→ Exercise objective
Set down exactly, and only, the lines from the one with "the documents, once" to the final line of the entries, both included.

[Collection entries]
_ _ _ _ _ _ _

(** One request: the view function runs on a fresh session over the tables;
    what it did not commit is dropped when the request ends; an
    [HTTPException] becomes its status, any other exception status 500. *)
Definition serve (view : M reply) (s : server) : response * server :=
  let (r, w) := view (mk_world (db s) (db s) (files s)) in
  (match r with
   | Ok (Reply body status) => mk_response status (Some body)
   | Raise (HTTPException code) => mk_response code None
   | Raise _ => mk_response 500 None
   end,
   mk_server (committed w) (uploads w)).

(** ** Login and the seed command *)

Variable rt : runtime.

(** [Authority.check_password(self, password)] *)
Definition Authority_check_password (self : Authority.t) (password : pyval)
  : result bool :=
  check_password_hash rt (Authority.password_hash self) password.

(** The value [identifier] as the query compares it with the columns. *)
Definition bound_text (identifier : pyval) : result string :=
  match identifier with
  | VStr s => Ok s
  | _ => bind_text rt identifier
  end.

(** [Authority.query.filter((Authority.username == identifier) |
    (Authority.email == identifier)).first()] *)
Definition Authority_query_identifier (identifier : pyval)
  : M (option Authority.t) :=
  text <- lift (bound_text identifier) ;;
  Authority_query_first text text.

(** POST /api/login *)
Definition login (body : option pyval) : M reply :=
  data <- get_json body ;;
  identifier <- lift (get data "identifier" VNone) ;;
  password <- lift (get data "password" VNone) ;;
  if negb (truthy identifier) || negb (truthy password)
  then ret (Reply (msg "Missing credentials") 400)
  else
    auth <- Authority_query_identifier identifier ;;
    let bad := ret (Reply (msg "Bad username/email or password") 401) in
    match auth with
    | None => bad
    | Some auth =>
        ok <- lift (Authority_check_password auth password) ;;
        if ok : bool then
          let access_token :=
            create_access_token rt (Authority.username auth) (8 * 3600) in
          ret (Reply (VDict [("access_token", VStr access_token);
                             ("authority", Authority.to_dict auth)]) 200)
        else bad
    end.
(** X16: when the list query fails, the export throws its error without
    issuing any fetch, after logging it twice: once as a failure to load
    the documents, once as a failure of the export. *)
Theorem getAllDocumentsWithData_list_failure
    (env : Env.t) (w : World.t) (fault : Fault) :
  Env.select_fault env = Some fault ->
  exists w',
    getAllDocumentsWithData env w = (Thrown (thrown_for fault), w')
    /\ World.calls w' = (World.calls w ++ [DbSelectAll])%list
    /\ World.console w' =
       (World.console w ++
        [("Failed to load documents:", thrown_for fault);
         ("Failed to get documents with data:", thrown_for fault)])%list.
Proof.
  intros Hselect.
  unfold getAllDocumentsWithData, getAllDocuments, try_catch.
  unfold mbind, M_bind, db_select_all. cbv beta iota zeta. rewrite Hselect.
  destruct fault as [message|e]; run; cbn; eexists; split; try reflexivity;
    cbn; rewrite <- List.app_assoc; split; reflexivity.
Qed.

Lemma getAllDocumentsWithData_list_failure_witness :
  exists w',
    getAllDocumentsWithData (env_failing None None (Some (Refuse "permission denied")))
      world_with_two = (Thrown (Error "permission denied"), w')
    /\ World.calls w' = [DbSelectAll].
Proof.
  destruct (getAllDocumentsWithData_list_failure
              (env_failing None None (Some (Refuse "permission denied")))
              world_with_two (Refuse "permission denied") eq_refl)
    as (w' & Hrun & Hcalls & _).
  exists w'. split; [exact Hrun | exact Hcalls].
Defined.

_ _ _ _ _ _ _

→ Response area
    the documents, once as a failure of the export. *)
Theorem getAllDocumentsWithData_list_failure
    (env : Env.t) (w : World.t) (fault : Fault) :
  Env.select_fault env = Some fault ->
  exists w',
    getAllDocumentsWithData env w = (Thrown (thrown_for fault), w')
    /\ World.calls w' = (World.calls w ++ [DbSelectAll])%list
    /\ World.console w' =
       (World.console w ++
        [("Failed to load documents:", thrown_for fault);
         ("Failed to get documents with data:", thrown_for fault)])%list.
Proof.
  intros Hselect.
  unfold getAllDocumentsWithData, getAllDocuments, try_catch.
  unfold mbind, M_bind, db_select_all. cbv beta iota zeta. rewrite Hselect.
  destruct fault as [message|e]; run; cbn; eexists; split; try reflexivity;
    cbn; rewrite <- List.app_assoc; split; reflexivity.
Qed.

Lemma getAllDocumentsWithData_list_failure_witness :
  exists w',
    getAllDocumentsWithData (env_failing None None (Some (Refuse "permission denied")))
      world_with_two = (Thrown (Error "permission denied"), w')
    /\ World.calls w' = [DbSelectAll].
Proof.
  destruct (getAllDocumentsWithData_list_failure
              (env_failing None None (Some (Refuse "permission denied")))
              world_with_two (Refuse "permission denied") eq_refl)
    as (w' & Hrun & Hcalls & _).
  exists w'. split; [exact Hrun | exact Hcalls].
Defined.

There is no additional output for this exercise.